Seit Februar 2004 gibt es eine Version, die den Ansprüchen an ein modernes Mailtool gerecht wird, Mozilla Thunderbird oder auch Thunderbird Mozilla genannt (der Hersteller selbst ist sich da in der Namensgebung nicht ganz einig). Als ein Vorteil dieses Mailtools kann die ausführliche Dokumentation (einschließlich Installationsbeschreibung) genannt werden, die (auch) in deutscher Sprache auf eigenen Web-Seiten zu Verfügung gestellt wird. Auf Hinweise zur Installation kann deshalb an dieser Stelle verzichtet werden. Installationsanweisungen zu anderen Mailclients finden sich auch auf den WWW-Seiten des CMS. Falls Sie ein neues Mailtool suchen (oder sich anhand eines Beispiels allgemein über die Installation von Mailtools informieren möchten) hier die Einstiegsseite zu Thunderbird Mozilla 0.5: thunderbird.diepause.de
Im Mailtool Outlook Express können durch die Filterregeln nur vorgegebene, nicht beliebige Headerzeilen abgefragt werden. Outlook Express kann nach bestimmten Zeichenketten nur in den Adressfeldern, der Betreff-Zeile und im Brieftext suchen. Durch das Programm SpamPal kann erreicht werden, dass in Abhängigkeit von den X-Spam-Zeilen die Betreff-Zeile modifiziert wird. Diese kann dann ihrerseits durch Outlook Express ausgewertet werden und bietet so eine indirekte Prüfung. Das Programm SpamPal ist ein kostenlos erhältlicher Spamfilter. Es ist für den Einsatz unmittelbar beim Nutzer konzipiert. SpamPal wird zwischen POP/IMAP-Server und Mailclient geschaltet, erledigt also den E-Mail-Transport vom Server zum Nutzer. Dabei kann die transportierte E-Mail nach verschiedenen Methoden daraufhin geprüft werden, ob sie als Spam zu betrachten ist oder nicht. Das Ergebnis dieser Prüfung kann zu einer Modifikation der Betreff(Subject)-Zeile genutzt werden. Diese wiederum kann dann durch Outlook Express getestet werden, somit erhält Outlook Express die Information darüber, ob Spam vorliegt oder nicht, an einer für dieses Programm zugänglichen Stelle. Dadurch muss nicht am zentralen Server die Betreff(Subject)-Zeile modifiziert werden, was auch aus Gründen des Datenschutzes bedenklich wäre, sondern der Nutzer selbst nimmt diese Manipulation vor, die damit für ihn als solche erkennbar ist.

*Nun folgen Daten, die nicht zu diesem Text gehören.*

Lemma remove_if_loop_length (remaining : nat) (buf : list A) (first i : nat) :
  length (snd (fst (remove_if_loop moved_from pred remaining buf first i)))
  = length buf.
Proof.
  revert buf first i.
  induction remaining as [|remaining IH]; intros buf first i; simpl; [done|].
  destruct (buf !! i) as [x|]; [|done].
  destruct (pred x) as [ev [drop|]]; [|done].
  destruct drop.
  - specialize (IH buf first (S i)).
    by destruct (remove_if_loop _ _ _ _ _ _) as [[? ?] ?].
  - specialize (IH (move_assign moved_from buf first i) (S first) (S i)).
    rewrite move_assign_length in IH.
    by destruct (remove_if_loop _ _ _ _ _ _) as [[? ?] ?].
Qed.

(** [std::remove_if] erases nothing: the container keeps its size, also
    when the predicate throws. *)
Lemma std_remove_if_length (buf : list A) :
  length (snd (fst (std_remove_if moved_from pred buf))) = length buf.
Proof.
  unfold std_remove_if.
  destruct (std_find_if pred buf 0) as [ev [first|]]; [|done].
  destruct (decide (first = length buf)); [done|].
  pose proof (remove_if_loop_length (length buf - S first) buf first (S first))
    as Hlen.
  by destruct (remove_if_loop _ _ _ _ _ _) as [[? ?] ?].
Qed.

(** The predicate events of a list, element by element, when the search
    comes to its end. *)
Lemma std_find_if_events (l : list A) (i j : nat) :
  snd (std_find_if pred l i) = Some j ->
  fst (std_find_if pred l i)
  = flat_map (fun x => fst (pred x)) (take (S (j - i)) l)
  /\ (i <= j <= i + length l)%nat.
Proof.
  revert i. induction l as [|x l IH]; intros i; simpl.
  - intros [= <-]. split; [done | lia].
  - destruct (pred x) as [ev [found|]] eqn:Ep; [|done].
    destruct found; simpl.
    + intros [= <-]. rewrite Nat.sub_diag. simpl. rewrite app_nil_r.
      split; [done | lia].
    + specialize (IH (S i)).
      destruct (std_find_if pred l (S i)) as [ev' r]. simpl in *.
      intros ->. destruct (IH eq_refl) as [-> Hj]. split; [|lia].
      replace (S (j - S i)) with (j - i)%nat by lia. done.
Qed.

Lemma move_assign_drop (buf : list A) (first i : nat) :
  (first < i)%nat ->
  drop (S i) (move_assign moved_from buf first i) = drop (S i) buf.
Proof.
  intros Hlt. unfold move_assign.
  destruct (buf !! i), (buf !! first); try done.
  rewrite !drop_insert_lt by lia. done.
Qed.

(** The loop applies the predicate to the elements from [i] on as they were
    on entry: a moved-from element is never examined. *)
Lemma remove_if_loop_events (remaining : nat) (buf : list A)
    (first i f : nat) :
  (first < i)%nat -> (length buf - i <= remaining)%nat ->
  snd (remove_if_loop moved_from pred remaining buf first i) = Some f ->
  fst (fst (remove_if_loop moved_from pred remaining buf first i))
  = flat_map (fun x => fst (pred x)) (drop i buf).
Proof.
  revert buf first i.
  induction remaining as [|remaining IH]; intros buf first i Hlt Hrem.
  - simpl. rewrite drop_ge by lia. done.
  - simpl. destruct (buf !! i) as [x|] eqn:Ei.
    + rewrite (drop_S _ _ _ Ei). simpl.
      destruct (pred x) as [ev [drop_it|]]; [|done].
      destruct drop_it.
      * specialize (IH buf first (S i) ltac:(lia) ltac:(lia)).
        destruct (remove_if_loop _ _ _ _ _ _) as [[? ?] ?]. simpl in *.
        intros Hf. by rewrite (IH Hf).
      * specialize (IH (move_assign moved_from buf first i) (S first) (S i)
                      ltac:(lia)).
        rewrite move_assign_length, move_assign_drop in IH by lia.
        specialize (IH ltac:(lia)).
        destruct (remove_if_loop _ _ _ _ _ _) as [[? ?] ?]. simpl in *.
        intros Hf. by rewrite (IH Hf).
    + apply lookup_ge_None in Ei. rewrite drop_ge by lia. done.
Qed.

(** When [std::remove_if] comes to its end, it has applied the predicate to
    every element, once, in order. *)
Lemma std_remove_if_events (buf : list A) (f : nat) :
  snd (std_remove_if moved_from pred buf) = Some f ->
  fst (fst (std_remove_if moved_from pred buf))
  = flat_map (fun x => fst (pred x)) buf.
Proof.
  unfold std_remove_if.
  pose proof (std_find_if_events buf 0) as Hfind.
  destruct (std_find_if pred buf 0) as [ev [first|]]; [|done].
  destruct (Hfind first eq_refl) as [Hev Hj]. simpl in Hev.
  rewrite Nat.sub_0_r in Hev.
  destruct (decide (first = length buf)) as [->|Hne]; simpl.
  - intros _. rewrite Hev, take_ge by lia. done.
  - pose proof (remove_if_loop_events (length buf - S first) buf first
                  (S first) f ltac:(lia) ltac:(lia)) as Hloop.
    destruct (remove_if_loop _ _ _ _ _ _) as [[ev' buf'] first']. simpl in *.
    intros Hf. rewrite Hev, (Hloop Hf), <- flat_map_app, take_drop. done.
Qed.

Abb. 1: Zwischen Pop/Imap-Server und dem Mailclient Outlook Express wird das Programm SpamPal geschaltet
Um SpamPal einzusetzen, sind folgende Schritte nötig:
Über Extras > Nachrichtenregeln kann bestimmt werden, wie Outlook Express auf die ergänzte Zeichenkette in der Betreff(Subject)-Zeile reagieren soll.
Auf diese Weise ist es möglich, dass Outlook Express auf Header-Zeilen reagiert, die diesem Programm eigentlich nicht zugänglich sind.
Für den Hinweis auf das Programm SpamPal danken wir Herrn Stefan Daske von der Wirtschaftswissenschaftlichen Fakultät.